Special needs rate in England ‘five times EU average’

The number of English schoolchildren labelled as having special needs is five times higher than the rest of Europe because of chronic over-diagnosis by teachers, according to research. This is from the Telegraph…

Almost one-in-five pupils are registered with learning difficulties, behavioural problems or physical disabilities that prevent them playing a full part in lessons, it emerged.

Elsewhere in the EU, the numbers are as low as four per cent.

A new book claims that a system of “skewed incentives” has encouraged schools to “over-classify children” as an excuse for poor performance.

It came as Michael Gove, the Education Secretary, warned earlier this week that the number of children registered in England should be “significantly fewer” than current rates.

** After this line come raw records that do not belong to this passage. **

Fixpoint scan_value (fuel : nat) (s : string) : option (json * string) :=
  match fuel with
  | O => None
  | S fuel' =>
      match s with
      | EmptyString => None
      | String c rest =>
          if code c =? 34 then
            match scan_string rest with
            | Some (txt, after) => Some (JStr txt, after)
            | None => None
            end
          else if code c =? 91 then
            match skip_ws rest with
            | String d after =>
                if code d =? 93 then Some (JArr [], after)
                else match scan_items fuel' (skip_ws rest) with
                     | Some (items, after') => Some (JArr items, after')
                     | None => None
                     end
            | EmptyString => None
            end
          else if code c =? 123 then
            match skip_ws rest with
            | String d after =>
                if code d =? 125 then Some (JObj [], after)
                else match scan_members fuel' (skip_ws rest) with
                     | Some (fields, after') =>
                         Some (JObj (fold_left
                                       (fun acc kv => dict_set (fst kv) (snd kv) acc)
                                       fields []), after')
                     | None => None
                     end
            | EmptyString => None
            end
          else
            match after_prefix "null" s, after_prefix "true" s,
                  after_prefix "false" s with
            | Some after, _, _ => Some (JNull, after)
            | _, Some after, _ => Some (JBool true, after)
            | _, _, Some after => Some (JBool false, after)
            | None, None, None =>
                match scan_int s with
                | Some (n, after) => Some (JNum n, after)
                | None => None
                end
            end
      end
  end
with scan_items (fuel : nat) (s : string) : option (list json * string) :=
  match fuel with
  | O => None
  | S fuel' =>
      match scan_value fuel' s with
      | Some (v, after) =>
          match skip_ws after with
          | String d after' =>
              if code d =? 44 then
                match scan_items fuel' (skip_ws after') with
                | Some (items, after'') => Some (v :: items, after'')
                | None => None
                end
              else if code d =? 93 then Some ([v], after')
              else None
          | EmptyString => None
          end
      | None => None
      end
  end
with scan_members (fuel : nat) (s : string) : option (list (string * json) * string) :=
  match fuel with
  | O => None
  | S fuel' =>
      match s with
      | String q rest =>
          if code q =? 34 then
            match scan_string rest with
            | Some (key, after) =>
                match skip_ws after with
                | String colon after' =>
                    if code colon =? 58 then
                      match scan_value fuel' (skip_ws after') with
                      | Some (v, after'') =>
                          match skip_ws after'' with
                          | String d after3 =>
                              if code d =? 44 then
                                match scan_members fuel' (skip_ws after3) with
                                | Some (fields, after4) =>
                                    Some ((key, v) :: fields, after4)
                                | None => None
                                end
                              else if code d =? 125 then Some ([(key, v)], after3)
                              else None
                          | EmptyString => None
                          end
                      | None => None
                      end
                    else None
                | EmptyString => None
                end
            | None => None
            end
          else None
      | EmptyString => None
      end
  end.
(* ===== verification/Group.v ===== *)
(** * Groups of goroutines

    Model of [vendor/github.com/hashicorp/go-multierror/group.go] and of the
    shape which every goroutine of the program has: a call which works on
    the world without holding the mutex, then (for the goroutines which do
    not return early) a critical section of the mutex which the goroutines
    of the group share, made of single writes to the shared variables, then
    [Group.Go]'s own tail, which appends a non-nil error to the group.

    The scheduler is explicit: [grun sched g] lets goroutine [i] take one
    step for each [i] of [sched]; a goroutine which is blocked on the mutex
    or has finished does nothing.  [Wait sched g] is [Group.Wait]: it plays
    [sched] and then keeps on scheduling until every goroutine has
    finished, so that every [sched] is an interleaving and every
    interleaving is some [sched]. *)

From S2P Require Import Prelude MultiError.

Section Group.
Context {W S : Type}.

(** How a goroutine goes on after its first call. *)
Inductive call_result :=
  | Return (e : option error)
  | Locked (writes : list (S → S)) (e : option error)
  | Crash (msg : string).

Definition task : Type := W → call_result * W.
(* ===== verification/Binfmt.v ===== *)
(** * Registered emulators

    Model of [src/emulation/binfmtmisc_linux.go] and [emulation.go]: parsing
    an entry of [/proc/sys/fs/binfmt_misc] ([parseBinfmtMisc]), matching its
    magic against a header ([magicMatch]), walking the directory
    ([registeredBinfmtMisc]) and the exported [Registered].  The file system
    is a tree of nodes which carry what [Info], [Open], [ReadDir] and
    reading them return. *)

From S2P Require Import Prelude GoStrings Elf.
Local Open Scope Z_scope.

(** ** [magicMatch] *)

(** The loop of [magicMatch] at [i = offset + k]; [rest] is [magic[k:]]. *)
Fixpoint match_loop (header : list Z) (offset : Z) (mask : list Z)
    (k : nat) (rest : list Z) (mismatch : Z) : outcome Z :=
  match rest with
  | [] => Ret mismatch
  | m :: rest =>
      let i := offset + Z.of_nat k in
      if i >=? Z.of_nat (length header) then Ret mismatch
      else
        let m := match mask !! k with Some b => Z.land m b | None => m end in
        if i <? 0 then Panic "runtime error: index out of range"
        else match header !! Z.to_nat i with
             | None => Panic "runtime error: index out of range"
             | Some b =>
                 if b =? m then match_loop header offset mask (S k) rest (i + 1)
                 else Ret mismatch
             end
  end.

Definition magicMatch (header : list Z) (offset : Z) (mask magic : list Z) : outcome bool :=
  mismatch ← match_loop header offset mask 0 magic 0;
  Ret (mismatch >=? offset + Z.of_nat (length magic)).

(** ** [parseBinfmtMisc] *)

Record parse_state := mk_parse {
  p_offset : Z;
  p_magic : string;
  p_mask : string
}.

Definition parse_result : Type := Z * list Z * list Z * option error.

Definition ignored : parse_result := (-1, [], [], None).
Definition parse_failed (format : string) (args : list string) : parse_result :=
  (-1, [], [], Some (Errorf format (FStr <$> args) None)).
(** What [RemoveImage] makes of the engine's answer; [single], [many] and
    [status] are the messages of the builder. *)
Definition remove_result (id : string) (args : list fmt_arg) (many single status : string)
    (report : option Z) (errs : list error) : outcome (option error) :=
  match errs with
  | [] =>
      match report with
      | None => Panic nil_dereference
      | Some code =>
          if decide (code ≠ 0%Z) then Ret (Some (Errorf status (FStr id :: args ++ [FInt code]) None))
          else Ret None
      end
  | [e] => Ret (Some (Errorf single [FStr id] (Some e)))
  | _ =>
      match ErrorOrNil (append_all None errs) with
      | Some multi => Ret (Some (Errorf many (FStr id :: args) (Some multi)))
      | None => Ret None
      end
  end.

(** The image IDs of the reports of what was pruned. *)
Definition pruned_ids (reports : list PruneReport) : list string :=
  foldl (λ ids r,
    match pr_Err r with
    | None => if decide (pr_Id r = EmptyString) then ids else ids ++ [pr_Id r]
    | Some _ => ids
    end) [] reports.

Definition prune_options (options : PruneImageOptions) : ImagePruneOptions :=
  mk_ImagePruneOptions (All options) [if All options then "dangling=false" else "dangling=true"].

(** The part of [PruneImages] which both builders share. *)
Definition prune_with {X} (prune : Go X (list PruneReport * option error))
    : Go X (PruneImageReport * option error) :=
  '(pruneReports, err) ← prune;
  match err with
  | Some e =>
      mret (mk_PruneImageReport [] [],
            Some (Errorf "removing unused images from local storage: %w" [] (Some e)))
  | None => mret (mk_PruneImageReport (pruned_ids pruneReports) [], None)
  end.

(** The result of a build by an engine. *)
Definition build_result {W} (options : BuildOptions) (report : option string)
    : Go W (BuildReport * option error) :=
  id ← dereference report;
  mret (mk_BuildReport id (save_format options), None).

Module Local.
Section Operations.
Context `{!RangeOracle} `{!Libimage} {E C X : Type} `{!Podman E C X} `{!Host X}.
Implicit Types l : podmanLocal E.

Definition fetchInfo : Go X platform_info :=
  let nativePlatform := DefaultPlatform (X := X) in
  let parsed :=
    match SplitN nativePlatform "/" 3 with
    | [os; arch] => Some (os, arch, EmptyString)
    | [os; arch; variant] => Some (os, arch, variant)
    | _ => None
    end in
  match parsed with
  | None =>
      mret (mk_platform_info
        (Some (Errorf "unparseable default platform %q" [FStr nativePlatform] None))
        EmptyString EmptyString EmptyString [] [])
  | Some (os, arch, variant) =>
      let '(os, arch, variant) := NormalizePlatform os arch variant in
      emulated ← emulation_Registered;
      mret (mk_platform_info None os arch variant [platform_string os arch variant] emulated)
  end.
(* ===== verification/Farm.v ===== *)
(** * The farm

    Model of [src/buildfarm.go] up to [Schedule]: constructing a farm from
    the configured connections, the operations which visit every builder
    one after the other ([forEach], [PruneImages], [Done]) or concurrently
    ([Status], [NativePlatforms], [EmulatedPlatforms]), and [Schedule].

    The farm is a client of two interfaces: [ImageBuilder] (Types.v) and
    [FarmEnv], the constructors of builders and the configuration. *)

From S2P Require Import Prelude GoStrings MultiError Group Types Static.

(** What the construction of a farm needs: [config.ReadCustomConfig] (the
    service destinations of the configuration it returns) and the
    constructors of builders. *)
Class FarmEnv (B W : Type) := {
  ReadCustomConfig : Go W (gmap string Destination * option error);
  NewPodmanRemoteImageBuilder : option FlagSet → string → Go W (B + error);
  NewPodmanLocalImageBuilder : option FlagSet → option StoreOptions → Go W (B + error)
}.

Record Farm (B : Type) := mk_Farm {
  farm_name : string;
  flagSet : FlagSet;
  storeOptions : option StoreOptions;
  builders : gmap string B
}.
Arguments mk_Farm {B}.
Arguments farm_name {B}.
Arguments flagSet {B}.
Arguments storeOptions {B}.
Arguments builders {B}.

Record Schedule_t := mk_Schedule { platformBuilders : gmap string string }.
Definition zero_Schedule : Schedule_t := mk_Schedule ∅.

(** [util.StringInSlice]. *)
Fixpoint StringInSlice (s : string) (sl : list string) : bool :=
  match sl with
  | [] => false
  | i :: sl => if decide (i = s) then true else StringInSlice s sl
  end.

(** The [builders] argument of [newFarmWithBuilders]: the address of the
    package variable [allBuilders], or that of a caller's slice. *)
Inductive wanted := AllBuilders | Destinations (names : list string).

Definition wantBuilder (builders : wanted) (name : string) : bool :=
  match builders with
  | AllBuilders => true
  | Destinations names => StringInSlice name names
  end.

(** The goroutines [newFarmWithBuilders] starts. *)
Inductive connection := RemoteConnection (dest : string) | LocalConnection.

Definition connection_key (c : connection) : string :=
  match c with RemoteConnection dest => dest | LocalConnection => EmptyString end.

Definition is_Some_b {A} (o : option A) : bool := match o with Some _ => true | None => false end.

Section Construct.
Context `{!RangeOracle} `{!Scheduler} {B W : Type} `{!FarmEnv B W}.

Definition connections (builders : wanted) (destinations : gmap string Destination)
    (opts : option StoreOptions) : list connection :=
  (RemoteConnection ∘ fst <$>
     filter (λ nd, wantBuilder builders nd.1 = true)
       (range_map "ServiceDestinations" destinations)) ++
  (if is_Some_b opts && wantBuilder builders LocalImageBuilderName
   then [LocalConnection] else []).

Definition connect (flags : FlagSet) (opts : option StoreOptions) (c : connection)
    : Go W (option B * option error) :=
  r ← match c with
      | RemoteConnection dest => NewPodmanRemoteImageBuilder (Some flags) dest
      | LocalConnection => NewPodmanLocalImageBuilder (Some flags) opts
      end;
  mret (match r with inl ib => (Some ib, None) | inr e => (None, Some e) end).

Definition add_builder (c : connection) (ib : option B) : list (gmap string B → gmap string B) :=
  match ib with Some ib => [<[connection_key c := ib]>] | None => [] end.

Definition newFarmWithBuilders (wanted_builders : wanted) (opts : option StoreOptions)
    (flags : option FlagSet) : Go W (Farm B + error) :=
  '(destinations, err) ← ReadCustomConfig;
  match err with
  | Some e => mret (inr (Errorf "reading custom config: %w" [] (Some e)))
  | None =>
      let flags := default (NewFlagSet "buildfarm") flags in
      '(builders, builderError) ←
        run_group (sched_at "newFarmWithBuilders") ∅
          (goroutines (connect flags opts) (early add_builder)
            (connections wanted_builders destinations opts));
      match ErrorOrNil builderError with
      | Some e => mret (inr e)
      | None =>
          if decide (0 < size builders)
          then mret (inl (mk_Farm EmptyString flags opts builders))
          else mret (inr (ErrNew "no builders configured"))
      end
  end.

Definition NewDefaultFarm (opts : option StoreOptions) (flags : option FlagSet) :=
  newFarmWithBuilders AllBuilders opts flags.

Definition NewFarm (name : string) (opts : option StoreOptions) (flags : option FlagSet)
    : Go W (Farm B + error) :=
  if decide (name = EmptyString) then NewDefaultFarm opts flags
  else mret (inr (ErrNew "not implemented")).

Definition NewAdHocFarm (destinations : list string) (opts : option StoreOptions)
    (flags : option FlagSet) :=
  newFarmWithBuilders (Destinations destinations) opts flags.

Definition CreateFarm (name : string) : Go W (Farm B + error) :=
  mret (inr (ErrNew "not implemented")).

Definition UpdateFarm (add remove : list string) : Go W (Farm B + error) :=
  mret (inr (ErrNew "not implemented")).
End Construct.

(** What is to be connected to: the service destinations wanted, and the
    local system if there are storage options and it is wanted. *)
Definition selected (builders : wanted) (destinations : gmap string Destination)
    (opts : option StoreOptions) (c : connection) : Prop :=
  match c with
  | RemoteConnection dest =>
      is_Some (destinations !! dest) ∧ wantBuilder builders dest = true
  | LocalConnection => is_Some opts ∧ wantBuilder builders LocalImageBuilderName = true
  end.

(** What [newFarmWithBuilders] may return when the constructors of [ls]
    answered [rs]: all the errors; or that there is nothing to build on; or a
    farm with the builders which were made, under their keys. *)
Inductive new_farm {B} (opts : option StoreOptions) (flags : option FlagSet)
    (ls : list connection) (rs : list (option B * option error)) : Farm B + error → Prop :=
  | new_farm_failed es :
      failures rs ≠ [] → es ≡ₚ failures rs → new_farm opts flags ls rs (inr (Multi es))
  | new_farm_empty :
      failures rs = [] → (∀ c ib, (c, Some ib) ∉ successes ls rs) →
      new_farm opts flags ls rs (inr (ErrNew "no builders configured"))
  | new_farm_ready f :
      failures rs = [] → builders f ≠ ∅ → storeOptions f = opts →
      flagSet f = default (NewFlagSet "buildfarm") flags →
      (∀ k, is_Some (builders f !! k) ↔
         ∃ c ib, (c, Some ib) ∈ successes ls rs ∧ connection_key c = k) →
      (∀ k ib, builders f !! k = Some ib →
         ∃ c, (c, Some ib) ∈ successes ls rs ∧ connection_key c = k) →
      new_farm opts flags ls rs (inl f).

Module Farm.
Section Operations.
Context `{!RangeOracle} `{!Scheduler} {B E W : Type} `{!ImageBuilder B E W}.
Implicit Types f : Farm B.

(** ** One builder after the other *)

Fixpoint forEach_loop {R} (fn : string → B → R → Go W (R * bool * option error))
    (l : list (string * B)) (r : R) (merr : option (list error))
    : Go W (R * option (list error)) :=
  match l with
  | [] => mret (r, merr)
  | (name, builder) :: l =>
      '(r, stop, err) ← fn name builder r;
      let merr :=
        match err with
        | Some e => Append merr (Some (Errorf "%s: %w" [FStr (Name builder)] (Some e)))
        | None => merr
        end in
      if (stop : bool) then mret (r, merr) else forEach_loop fn l r merr
  end.

(** [R] is the type of the variables the callback shares with its maker. *)
Definition forEach {R} f (fn : string → B → R → Go W (R * bool * option error)) (r : R)
    : Go W (R * option error) :=
  '(r, merr) ← forEach_loop fn (range_map "forEach" (builders f)) r None;
  mret (r, ErrorOrNil merr).

(** The callback of [PruneImages]. *)
Definition prune_builder (options : PruneImageOptions) (name : string) (ib : B)
    (report : gmap string PruneImageReport)
    : Go W (gmap string PruneImageReport * bool * option error) :=
  '(pruneReport, err) ← Types.PruneImages ib options;
  let report :=
    match err with
    | None => <[name := mk_PruneImageReport ([] ++ ImageIDs pruneReport) []]> report
    | Some _ => report
    end in
  mret (report, false, err).
Lemma store_all_lookup done m p r :
  NoDup (done.*1).*1 → (∀ pb x, (pb, x) ∈ done → m !! pb.1 = None) →
  store_all done m !! p = Some r ↔
  m !! p = Some r ∨ ∃ b, ((p, b), Some r) ∈ done.
Proof.
  revert m. unfold store_all.
  induction done as [|[[p' b'] [r'|]] done IH]; intros m Hnd Hm; simpl.
  { split; [by left|]. by intros [?|[? ?%not_elem_of_nil]]. }
  all: csimpl in Hnd; apply NoDup_cons in Hnd as [Hp' Hnd].
  all: rewrite IH; [|done|].
  - unfold run_writes; simpl. destruct (decide (p = p')) as [->|Hne].
    + rewrite lookup_insert_eq. split.
      * intros [[= ->]|(b & Hin)]; [right; exists b'; left|].
        destruct Hp'. apply list_elem_of_fmap. exists (p', b). split; [done|].
        apply list_elem_of_fmap. by exists ((p', b), Some r).
      * intros [Hl|(b & [[= -> ->]|Hin]%elem_of_cons)]; [|by left|by right; exists b].
        specialize (Hm (p', b') (Some r') ltac:(left)). simpl in Hm. congruence.
    + rewrite lookup_insert_ne by done. setoid_rewrite elem_of_cons. naive_solver.
  - unfold run_writes; simpl. intros [p2 b2] x Hin. rewrite lookup_insert_ne; [eapply Hm; by right|].
    simpl. intros ->. apply Hp'. apply list_elem_of_fmap. exists (p2, b2). split; [done|].
    apply list_elem_of_fmap. by exists ((p2, b2), x).
  - unfold run_writes; simpl. setoid_rewrite elem_of_cons. naive_solver.
  - intros pb x Hin. eapply Hm. by right.
Qed.
(* ===== verification/Lists.v ===== *)
(** * List builders

    Model of [src/files.go] and of the list builder of [src/local.go]: they
    pull the images of a build from its builders, concurrently, and assemble
    them into a manifest list, in a directory or in local storage.  What they
    use of containers/image, of libimage and of the operating system is the
    class [ListHost], over the world of the builders. *)

From S2P Require Import Prelude GoStrings MultiError Group Types Engine Builders Static Farm FarmBuild.

Record listFiles := mk_listFiles { directory : string; lf_options : ListBuilderOptions }.

Record listLocal := mk_listLocal {
  listName : string;
  ll_flagSet : FlagSet;
  ll_config : gmap string Destination;
  ll_storeOptions : StoreOptions;
  ll_options : ListBuilderOptions
}.

Inductive list_builder := FilesBuilder (m : listFiles) | LocalBuilder (l : listLocal).

(** [Ref] are parsed image references, [M] manifest lists in memory, [R]
    runtimes of libimage and [L] the manifest lists of a runtime. *)
Class ListHost (Ref M R L E W : Type) := {
  lh_ReadCustomConfig : Go W (gmap string Destination * option error);
  (* files *)
  DefaultPolicyContext : Go W (option error);
  TempDir : Go W (string + error);
  RemoveAll : string → W → W;
  TempFileIn : string → string → Go W (string + error);
  MkdirAll : string → Go W (option error);
  WriteFile : string → string → Go W (option error);
  ParseImageName : string → Ref + error;
  manifests_Create : M;
  manifests_Add : M → Ref → Go W (M + error);
  Serialize : M → string → string + error;
  copy_Image : Ref → Ref → list Ref → string → Go W (option error);
  (* local storage *)
  lh_NewImageEngine : PodmanConfig → Go W (E + error);
  lh_Shutdown : E → W → W;
  RuntimeFromStoreOptions : StoreOptions → Go W (R + error);
  runtime_Shutdown : R → W → W;
  LookupManifestList : R → string → Go W (L + error);
  CreateManifestList : R → string → Go W (L + error);
  list_Inspect : L → Go W (list string + error);
  list_RemoveInstance : L → string → Go W (option error);
  list_Add : L → string → Go W (string + error)
}.

(** The media types of image indexes and of docker's lists. *)
Definition MediaTypeImageIndex : string := "application/vnd.oci.image.index.v1+json".
Definition DockerV2ListMediaType : string :=
  "application/vnd.docker.distribution.manifest.list.v2+json".

(** The two formats, of the list and of the images.  The goroutine of an
    image in docker's format sets both to the same values before it pulls,
    without a lock; all of them have run when [Wait] returns. *)
Definition list_formats {B} (images : list (BuildReport * B)) : string * string :=
  if existsb (λ ib, bool_decide (SaveFormat ib.1 = Dockerv2ImageManifest)) images
  then (DockerV2ListMediaType, Dockerv2ImageManifest)
  else (MediaTypeImageIndex, OCIv1ImageManifest).

(** What an error message shows of a report. *)
Definition fmt_report (r : BuildReport) : fmt_arg := FList [ImageID r; SaveFormat r].
(* ===== verification/Paths.v ===== *)
(** * File paths

    The functions of [path/filepath], on a system whose separator is a slash,
    which the commands apply to the context directory and to the container
    file: [IsAbs], [Clean] and [Join]; [Abs] is in Commands.v, as it asks for
    the working directory. *)

From S2P Require Import Prelude GoStrings.

Definition slash : ascii := "/".
Definition dot : string := ".".
Definition dotdot : string := "..".

Definition IsAbs (path : string) : bool := HasPrefix path "/".

(** One element of a path, after the elements on the stack (the last first). *)
Definition clean_element (rooted : bool) (stack : list string) (e : string) : list string :=
  if decide (e = EmptyString ∨ e = dot) then stack
  else if decide (e = dotdot) then
    match stack with
    | [] => if rooted then [] else [dotdot]
    | top :: rest => if decide (top = dotdot) then dotdot :: stack else rest
    end
  else e :: stack.

Definition clean_elements (rooted : bool) (es : list string) : list string :=
  reverse (foldl (clean_element rooted) [] es).

Definition Clean (path : string) : string :=
  if decide (path = EmptyString) then dot
  else
    let es := clean_elements (IsAbs path) (Split path slash) in
    if IsAbs path then String slash (Join slash es)
    else if decide (es = []) then dot else Join slash es.

(** [filepath.Join] of two elements: empty ones are left out. *)
Definition filepath_Join (a b : string) : string :=
  match filter (λ e, e ≠ EmptyString) [a; b] with
  | [] => EmptyString
  | es => Clean (Join slash es)
  end.

(** ** What cleaning gives *)

Lemma IsAbs_cons c s : IsAbs (String c s) = bool_decide (c = slash).
Proof.
  unfold IsAbs, HasPrefix. cbn [String.prefix]. unfold slash.
  destruct (ascii_dec _ _) as [<-|Hne]; case_bool_decide; by destruct s || congruence.
Qed.

Lemma IsAbs_cases s : IsAbs s = true → ∃ s', s = String slash s'.
Proof.
  destruct s as [|c s]; [done|]. rewrite IsAbs_cons. intros ->%bool_decide_eq_true. by exists s.
Qed.

Lemma IsAbs_app a b : IsAbs a = true → IsAbs (str_app a b) = true.
Proof.
  intros [s ->]%IsAbs_cases. rewrite string_app_cons, IsAbs_cons. by apply bool_decide_eq_true.
Qed.

Lemma Clean_absolute path : IsAbs path = true → IsAbs (Clean path) = true.
Proof.
  intros Habs. unfold Clean. rewrite Habs.
  rewrite decide_False by (by intros ->). rewrite IsAbs_cons. by apply bool_decide_eq_true.
Qed.

Lemma Join_absolute a b : IsAbs a = true → IsAbs (filepath_Join a b) = true.
Proof.
  intros Ha. unfold filepath_Join. destruct (IsAbs_cases _ Ha) as [s ->].
  rewrite filter_cons_True by done. rewrite filter_cons. apply Clean_absolute.
  case_decide; [|done]. change [String slash s; b] with (String slash s :: [b]).
  rewrite Join_cons by done. by apply IsAbs_app.
Qed.

(** The stack of an absolute path holds names only. *)
Definition path_name (e : string) : Prop := e ≠ EmptyString ∧ e ≠ dot ∧ e ≠ dotdot.

Lemma clean_elements_names es : Forall path_name (clean_elements true es).
Proof.
  unfold clean_elements. apply Forall_reverse.
  enough (∀ stack, Forall path_name stack → Forall path_name (foldl (clean_element true) stack es)) as H
    by (apply H; constructor).
  induction es as [|e es IH]; intros stack Hs; [done|]. apply IH. unfold clean_element.
  case_decide as H1; [done|]. case_decide as H2.
  - destruct stack as [|top rest]; [constructor|]. apply Forall_cons in Hs as [Ht Hr].
    rewrite decide_False by apply Ht. done.
  - constructor; [|done]. unfold path_name. tauto.
Qed.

Paul Marshall, the chairman of ARK Schools, which runs a chain of independent academies, said there would “need to be something very wrong with the water for England to have five times the level of special needs of our European peers”.

The book – The Tail: How England’s schools fail one child in five – said that special needs had often “become a proxy for socio-economic disadvantage”.

Pupils from poor backgrounds, troubled families, those with a history of bad behaviour and children with low exam results are significantly more likely to be labelled as having special educational needs, it was claimed.

The book – edited by Mr Marshall – quoted figures showing that English schools were five times as likely to diagnose pupils as the EU average. Last year, 19.8 per cent of pupils – more than 1.6 million – had some form of special needs.

By comparison, numbers stood at 1.5 per cent in Sweden, two per cent in Italy and Spain, three per cent in France, Poland and Portugal, five per cent in Denmark and six per cent in Germany.

A chapter in the book, by Sophy Blakeway, director of education for ARK, said that “many schools have reached too readily for the SEN label when faced with pupil underachievement, perpetuating a culture of low expectations which has too often trapped children in the tail of low attainment”.